Fossils may be 'first Europeans'
Posted: Monday, December 23, 2002
Reproduced from BBC, Thursday, 11 May, 2000
The Remains of what may be the earliest human ancestors to migrate from Africa into Europe have been found in the Republic of Georgia.
Two skulls, which are probably about 1.7 million years old, were unearthed during an archaeological dig at a medieval castle at Dmanisi.
They were discovered alongside stone tools and the bones of animals. One of the skulls is nearly complete; of the other, only the skullcap has survived.
The fossils suggest that early humans moved out of Africa hundreds of thousands of years earlier than previously thought. They also put a question mark against the assumption that sophisticated stone tool technology was required for migration.
"This is the first proof for the presence of humans outside Africa at this time," David Lordkipanidze, at the Republic of Georgia State Museum in Tbilisi, told the BBC. "This is most significant."
The age and skeletal characteristics of the Dmanisi skulls link them to the early humans who lived in East Africa at the same time known as Homo ergaster.
This creature was a less developed hominid than Homo erectus that many thought was the first to move out of Africa to populate Asia and Europe.
H. erectus had more sophisticated technology than H. ergaster. He carried a form of advanced tool kit known as the "Acheulean," or "hand-axe" tradition.
But the stone tools found with the Dmanisi fossils are of the less sophisticated "Oldowan" or "pebble-chopper" type that preceded Acheulean technology.
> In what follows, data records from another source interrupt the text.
(* ===== verification/Ascii.v ===== *)
(** * ASCII

    Byte-string literals, letter case and decimal numbers: the parts of the
    standard library that the protocol parser and the engine use on keys, options
    and counters. *)

From stdpp Require Import base tactics list strings.
From Stdlib Require Import ZArith Lia Ascii.
From S2P Require Import Prelude.

Open Scope Z_scope.

Declare Scope lit_scope.
Delimit Scope lit_scope with lit.

(** [b"..."]. *)
Fixpoint lit (s : string) : bytes :=
  match s with
  | EmptyString => []
  | String c s => Z.of_nat (nat_of_ascii c) :: lit s
  end.

Arguments lit _%_string_scope.

(** Equality of slices, as the arms of a match on byte strings decide it. *)
Fixpoint bytes_eqb (a b : bytes) : bool :=
  match a, b with
  | [], [] => true
  | x :: a, y :: b => (x =? y) && bytes_eqb a b
  | _, _ => false
  end.

Infix "=b" := bytes_eqb (at level 70, no associativity) : lit_scope.
Open Scope lit_scope.

Lemma bytes_eqb_spec a b : (a =b b) = true <-> a = b.
Proof.
  revert b. induction a as [|x a IH]; intros [|y b]; simpl; try done.
  rewrite andb_true_iff, Z.eqb_eq, IH. naive_solver.
Qed.

Lemma bytes_eqb_refl a : (a =b a) = true.
Proof. by apply bytes_eqb_spec. Qed.

(** Decides the comparisons of two known byte strings in the goal. *)
Ltac lit_eval :=
  repeat match goal with
  | |- context [bytes_eqb ?a ?b] =>
      let v := eval vm_compute in (bytes_eqb a b) in
      let H := fresh in
      assert (bytes_eqb a b = v) as H by (vm_compute; reflexivity);
      rewrite H; clear H; cbv iota
  end.

(** [u8::to_ascii_uppercase]. *)
Definition byte_upper (c : Z) : Z := if (97 <=? c) && (c <=? 122) then c - 32 else c.
Definition make_ascii_uppercase (b : bytes) : bytes := byte_upper <$> b.

Lemma byte_upper_idem c : byte_upper (byte_upper c) = byte_upper c.
Proof.
  unfold byte_upper. destruct ((97 <=? c) && (c <=? 122)) eqn:H; [|by rewrite H].
  bool_to_prop. destruct (Z.leb_spec 97 (c - 32)); [lia|done].
Qed.

Lemma upper_idem b : make_ascii_uppercase (make_ascii_uppercase b) = make_ascii_uppercase b.
Proof.
  unfold make_ascii_uppercase. rewrite <- list_fmap_compose. apply list_fmap_ext.
  intros _ c _. apply byte_upper_idem.
Qed.

Lemma upper_length b : length (make_ascii_uppercase b) = length b.
Proof. apply length_fmap. Qed.

(** ** Decimal numbers *)

Definition checked_mul_u64 (a b : Z) : option Z :=
  if decide (a * b <= u64_max) then Some (a * b) else None.

(** [u8::wrapping_sub]. *)
Definition wrapping_sub_u8 (a b : Z) : Z := (a - b) mod 256.

(** [u64::wrapping_neg] and the cast of a [u64] to [i64]. *)
Definition wrapping_neg_u64 (n : Z) : Z := (- n) mod 2 ^ 64.
Definition as_i64 (n : Z) : Z := if n <=? i64_max then n else n - 2 ^ 64.

Definition is_digit (c : Z) : Prop := 48 <= c <= 57.
#[export] Instance is_digit_dec c : Decision (is_digit c) := _.

(** The number a string of digits stands for. *)
Definition dec_val (b : bytes) : Z := foldl (fun n c => n * 10 + (c - 48)) 0 b.

(** [to_string] of an integer. *)
Fixpoint dec_loop (fuel : nat) (n : Z) (acc : bytes) : bytes :=
  match fuel with
  | O => acc
  | S fuel =>
      let acc := (48 + n mod 10) :: acc in
      if n / 10 =? 0 then acc else dec_loop fuel (n / 10) acc
  end.

(** A [u64] has at most twenty digits. *)
Definition show_u64 (n : Z) : bytes := dec_loop 20 n [].
Definition show_i64 (n : Z) : bytes := if n <? 0 then 45 :: show_u64 (- n) else show_u64 n.

Lemma foldl_dec_acc b : forall n,
  foldl (fun n c => n * 10 + (c - 48)) n b = n * 10 ^ zlen b + dec_val b.
Proof.
  unfold dec_val. induction b as [|c b IH]; intros n; cbn [foldl].
  - change (zlen []) with 0. lia.
  - rewrite IH, (IH (0 * 10 + (c - 48))), zlen_cons. pose proof (zlen_nonneg b).
    rewrite (Z.add_comm 1), Z.pow_add_r by lia. lia.
Qed.

Lemma dec_val_cons c b : dec_val (c :: b) = (c - 48) * 10 ^ zlen b + dec_val b.
Proof. unfold dec_val at 1. cbn [foldl]. rewrite foldl_dec_acc. lia. Qed.

Lemma dec_val_nonneg b : Forall is_digit b -> 0 <= dec_val b.
Proof.
  induction 1 as [|c b Hc Hb IH]; [done|]. rewrite dec_val_cons. unfold is_digit in Hc.
  pose proof (Z.pow_nonneg 10 (zlen b)). nia.
Qed.

Lemma dec_loop_spec fuel : forall n acc,
  0 <= n < 10 ^ Z.of_nat fuel -> Forall is_digit acc -> (0 < fuel)%nat ->
  exists ds, dec_loop fuel n acc = ds ++ acc /\ ds <> [] /\ Forall is_digit ds /\ dec_val ds = n.
Proof.
  induction fuel as [|fuel IH]; intros n acc Hn Hacc Hf; [lia|]. cbn [dec_loop].
  pose proof (Z.mod_pos_bound n 10 ltac:(lia)) as Hm.
  assert (is_digit (48 + n mod 10)) as Hd by (unfold is_digit; lia).
  destruct (Z.eqb_spec (n / 10) 0) as [H0|H0].
  - exists [48 + n mod 10]. split_and!; [done..|by constructor|].
    rewrite dec_val_cons. change (zlen []) with 0. change (dec_val []) with 0.
    rewrite (Z.div_mod n 10) at 2 by lia. lia.
  - rewrite Nat2Z.inj_succ, Z.pow_succ_r in Hn by lia.
    destruct fuel as [|fuel]; [cbn in Hn; rewrite Z.div_small in H0; lia|].
    destruct (IH (n / 10) ((48 + n mod 10) :: acc)) as (ds & -> & Hne & Hds & Hv).
    + split; [apply Z.div_pos; lia|]. apply Z.div_lt_upper_bound; lia.
    + by constructor.
    + lia.
    + exists (ds ++ [48 + n mod 10]). rewrite <- app_assoc. split_and!; [done| | |].
      * by destruct ds.
      * apply Forall_app. split; [done|]. by constructor.
      * unfold dec_val. rewrite foldl_app. fold (dec_val ds). rewrite Hv. simpl.
        rewrite (Z.div_mod n 10) at 3 by lia. lia.
Qed.

Lemma show_u64_spec n :
  is_u64 n -> show_u64 n <> [] /\ Forall is_digit (show_u64 n) /\ dec_val (show_u64 n) = n.
Proof.
  intros Hn. destruct (dec_loop_spec 20 n []) as (ds & Heq & Hne & Hd & Hv).
  - change (Z.of_nat 20) with 20. assert (2 ^ 64 < 10 ^ 20) by reflexivity. zlia.
  - constructor.
  - lia.
  - unfold show_u64. by rewrite Heq, app_nil_r.
Qed.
More than 1,000 such artefacts were recovered.
The Georgian, German, French and American scientists involved in the latest discovery believe this tool evidence overturns the idea that a more sophisticated technology was required to survive the rigours of migration.
They believe anthropologists will have to look for other explanations for the move.
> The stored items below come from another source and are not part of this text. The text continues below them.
(** C39: Parsing inverts printing.  Every well-formed command is read back from its RESP
    form, whatever the letter case of its name and its options.  Well-formed ([wf]) means
    that numbers are in the range of their type, times to live are not zero, lists of
    keys and pairs are not empty, and a [WATCH] without [SINCE] does not have the word
    since as the last key but one, where it would be read as the option. *)
Theorem parse_print u c :
  (forall b, make_ascii_uppercase (u b) = make_ascii_uppercase b) -> wf c ->
  parse (print u c) = Ok c.
Proof.
  intros Hu Hwf. unfold print.
  destruct c; cbn [print_args]; try (destruct args);
    (rewrite parse_word by (exact Hu || reflexivity)); unfold parse_name; lit_eval;
    cbn [wf] in Hwf;
    try (unfold one_key, key_u64, key_i64, key_value; cbn [bulk mbind result_bind];
         rewrite ?parse_u64_num, ?parse_i64_show by done; reflexivity);
    try (by apply key_list_print).
  - destruct Hwf as [Ht Hc]. cbn [parse_set bulk mbind result_bind].
    by rewrite set_options_print.
  - by destruct pattern0.
  - cbn [parse_scan bulk mbind result_bind]. by rewrite scan_options_print.
  - by apply parse_mset_print.
  - cbn [parse_getex bulk mbind result_bind]. by rewrite getex_options_print.
  - by apply parse_hello_print.
  - by destruct message.
  - destruct Hwf as (Hne & Hs & Hp). destruct since as [n|].
    + by apply parse_watch_since.
    + cbn [print_since print_opt]. rewrite app_nil_r. apply parse_watch_plain; eauto.
  - by apply parse_pwatch_print.
  - destruct Hwf as [Hr Ht]. cbn [parse_setrev bulk mbind result_bind].
    rewrite parse_u64_num by done. cbn [mbind result_bind]. by rewrite setrev_options_print.
Qed.

(** The letter case of a command name does not matter: two spellings of it give the
    same result, or both are unknown. *)
Lemma parse_name_case n n' args :
  make_ascii_uppercase n = make_ascii_uppercase n' ->
  parse (Array (BulkString n :: args)) = parse (Array (BulkString n' :: args)) \/
  (parse (Array (BulkString n :: args)) = Err (UnknownCommand n) /\
   parse (Array (BulkString n' :: args)) = Err (UnknownCommand n')).
Proof.
  intros Hu. assert (length n = length n') as Hlen
    by (rewrite <- (upper_length n), Hu; apply upper_length).
  cbn [parse bulk mbind result_bind]. rewrite <- Hlen, <- Hu.
  destruct (decide (length n <= 16)%nat); [|by right]. unfold parse_name.
  repeat match goal with |- context [if ?c then _ else _] => destruct c; [by left|] end.
  by right.
Qed.

(** ** Witnesses *)

Lemma atoi_u64_exact_witness : atoi_u64 (lit "18446744073709551615") = Some u64_max.
Proof.
  apply (atoi_u64_exact (lit "18446744073709551615") u64_max).
  - apply (bool_decide_unpack _). vm_compute. exact I.
  - split_and!; [discriminate | apply (bool_decide_unpack _); vm_compute; exact I
      | vm_compute; reflexivity | lia].
Defined.

Lemma atoi_i64_exact_witness : atoi_i64 (lit "-9223372036854775808") = Some i64_min.
Proof.
  apply (atoi_i64_exact (lit "-9223372036854775808") i64_min).
  - apply (bool_decide_unpack _). vm_compute. exact I.
  - split_and!; [discriminate | apply (bool_decide_unpack _); vm_compute; exact I
      | vm_compute; reflexivity |].
    apply (bool_decide_unpack _). vm_compute. exact I.
Defined.

Definition byte_lower (c : Z) : Z := if (65 <=? c) && (c <=? 90) then c + 32 else c.

Lemma upper_lower b : make_ascii_uppercase (byte_lower <$> b) = make_ascii_uppercase b.
Proof.
  unfold make_ascii_uppercase. rewrite <- list_fmap_compose. apply list_fmap_ext.
  intros _ c _. unfold compose, byte_lower.
  destruct ((65 <=? c) && (c <=? 90)) eqn:H; [|done]. bool_to_prop. unfold byte_upper.
  destruct (Z.leb_spec 97 (c + 32)), (Z.leb_spec (c + 32) 122), (Z.leb_spec 97 c); simpl; lia.
Qed.

(** [set k v px 1500 rev 7 get keepttl meta m]. *)
Lemma parse_print_witness :
  parse (Array (BulkString <$>
    [lit "set"; lit "k"; lit "v"; lit "px"; lit "1500"; lit "rev"; lit "7"; lit "get";
     lit "keepttl"; lit "meta"; lit "m"]))
  = Ok (Set_ (lit "k") (lit "v")
      (mkSetArgs (Some (Millis 1500)) (Rev 7) true true (Some (lit "m")))).
Proof.
  refine (parse_print (fmap byte_lower) (Set_ (lit "k") (lit "v")
      (mkSetArgs (Some (Millis 1500)) (Rev 7) true true (Some (lit "m")))) upper_lower _).
  split; [split; [|discriminate]|]; apply (bool_decide_unpack _); vm_compute; exact I.
Defined.
Lemma total_update m k e e' :
  m !! k = Some e -> total (<[k := e']> m) = total m - ce_size e + ce_size e'.
Proof.
  intros Hk. rewrite <- insert_delete_eq, total_insert by apply lookup_delete_eq.
  rewrite (total_delete m k e) by done. lia.
Qed.

Definition sized (m : gmap bytes (CacheEntry M)) : Prop :=
  forall k e, m !! k = Some e -> 1 <= ce_size e.

Lemma total_nonneg m : sized m -> 0 <= total m.
Proof.
  unfold total. apply (map_fold_weak_ind (fun z m => sized m -> 0 <= z)); [done|].
  intros k e m' z Hk IH Hs. specialize (Hs k e (lookup_insert_eq _ _ _)) as He.
  assert (sized m') as Hs'.
  { intros k' e' Hk'. apply (Hs k'). rewrite lookup_insert_ne; [done|]. intros ->. congruence. }
  specialize (IH Hs'). lia.
Qed.

Lemma total_size m k e : sized m -> m !! k = Some e -> ce_size e <= total m.
Proof.
  intros Hs Hk. rewrite (total_delete m k e Hk).
  assert (sized (delete k m)) as Hs'
    by (intros k' e' [_ Hk']%lookup_delete_Some; by eapply Hs).
  pose proof (total_nonneg _ Hs'). lia.
Qed.

Lemma total_filter (P : bytes * CacheEntry M -> Prop) `{!forall x, Decision (P x)} m :
  total m = total (filter P m) + total (filter (fun x => ~ P x) m).
Proof.
  induction m as [|k e m Hk IH] using map_ind.
  { by rewrite !map_filter_empty. }
  assert (filter P m !! k = None) by (apply map_lookup_filter_None; by left).
  assert (filter (fun x => ~ P x) m !! k = None) by (apply map_lookup_filter_None; by left).
  rewrite total_insert by done. destruct (decide (P (k, e))) as [HP|HP].
  - rewrite map_filter_insert_True, total_insert by done.
    rewrite map_filter_insert_False by tauto. rewrite delete_id by done. lia.
  - rewrite map_filter_insert_False by done. rewrite (delete_id m) by done.
    rewrite map_filter_insert_True, total_insert by done. lia.
Qed.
"It could have been for biological reasons," David Lordkipanidze said. "Humans became carnivores and they wanted to expand their range."
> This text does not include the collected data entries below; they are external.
(* ===== verification/Watch.v ===== *)
(** * Watch subscriptions, [crates/engine/src/watch.rs]

    [WatchRegistry] holds the senders of the live subscriptions, by exact key and
    by prefix.  A write sends its event to every subscription that matches and
    drops the senders whose channel is full or closed.  The channels are those of
    crate [futures_channel] and are an interface ([Mpsc]); the file proves that an
    event reaches exactly the subscriptions it matches, and that the number of
    subscriptions stays within its limit without turning a caller away while a
    dead subscription could make room. *)

From stdpp Require Import base tactics list gmap strings.
From Stdlib Require Import ZArith Lia.
From S2P Require Import Prelude Ascii.

Open Scope Z_scope.

(** Crate [serde_json]: a parsed document, its printer and its parser. *)
Class SerdeJson := {
  json : Type;
  json_to_vec : json -> eresult bytes;
  json_from_slice : bytes -> eresult json;
}.

Inductive WatchEvent `{SerdeJson} :=
| EvSet (key value : bytes) (metadata : option json) (expires_at_ms : option Z) (revision : Z)
| EvDel (key : bytes) (revision : Z).

Definition event_revision `{SerdeJson} (e : WatchEvent) : Z :=
  match e with EvSet _ _ _ _ r | EvDel _ r => r end.

Inductive KeyFilter :=
| Exact (k : bytes)
| Prefix (p : bytes).

#[export] Instance KeyFilter_eq_dec : EqDecision KeyFilter.
Proof. solve_decision. Defined.

(** [<[u8]>::starts_with]. *)
Definition starts_with (key p : bytes) : bool := bool_decide (take (length p) key = p).

Definition filter_matches (f : KeyFilter) (key : bytes) : bool :=
  match f with
  | Exact k => bool_decide (k = key)
  | Prefix p => starts_with key p
  end.

(** ** Channels *)

(** Crate [futures_channel]: the bounded channels of a process and their senders.
    [sent] are the events a channel has accepted, in order. *)
Class Mpsc `{SerdeJson} := {
  chans : Type;
  channel : Z -> chans -> nat * chans;
  is_closed : chans -> nat -> bool;
  try_send : chans -> nat -> WatchEvent -> bool * chans;
  allocated : chans -> nat -> bool;
  sent : chans -> nat -> list WatchEvent;
  channel_new : forall n cs c cs', channel n cs = (c, cs') ->
    allocated cs c = false /\ allocated cs' c = true /\ is_closed cs' c = false /\ sent cs' c = [];
  channel_old : forall n cs c cs' d, channel n cs = (c, cs') -> d <> c ->
    allocated cs' d = allocated cs d /\ is_closed cs' d = is_closed cs d /\ sent cs' d = sent cs d;
  try_send_self : forall cs c ev b cs', try_send cs c ev = (b, cs') ->
    sent cs' c = (if b then sent cs c ++ [ev] else sent cs c);
  try_send_other : forall cs c ev b cs' d, try_send cs c ev = (b, cs') -> d <> c ->
    sent cs' d = sent cs d /\ forall ev', (try_send cs' d ev').1 = (try_send cs d ev').1;
  try_send_closed : forall cs c ev, is_closed cs c = true -> (try_send cs c ev).1 = false;
  try_send_alloc : forall cs c ev d, allocated (try_send cs c ev).2 d = allocated cs d;
}.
Co-researcher Susan Antón of the University of Florida adds: "Basically, the argument that we're making is that during that time in Africa, the savanna is expanding and there is a greater availability of 'protein on the hoof'.
"With the appearance of Homo, we see bigger bodies that require more energy to run, and therefore need these higher quality sources of protein as fuel."
The Dmanisi discoveries are reported in the journal Science.
Commenting on the paper, Dr Chris Stringer, of the Natural History Museum in London, an expert on the "Out of Africa" theory of modern human origins, said is doubtful the Dmanisi hominids were our direct ancestors.
"The line that these people gave rise to may have died out as recently as 50,000 years ago in the Far East," he told the BBC. "So it was a long-lived and successful line, but in my view a dead-end.
"We're descended from similar people who stayed in Africa. Africa in a sense kept pumping out migrations and dispersals of people and this included people like the Neanderthals who, equally, it doesn't seem were our ancestors.
"The ancestors of modern humans may have left Africa only in the last 100,000 years."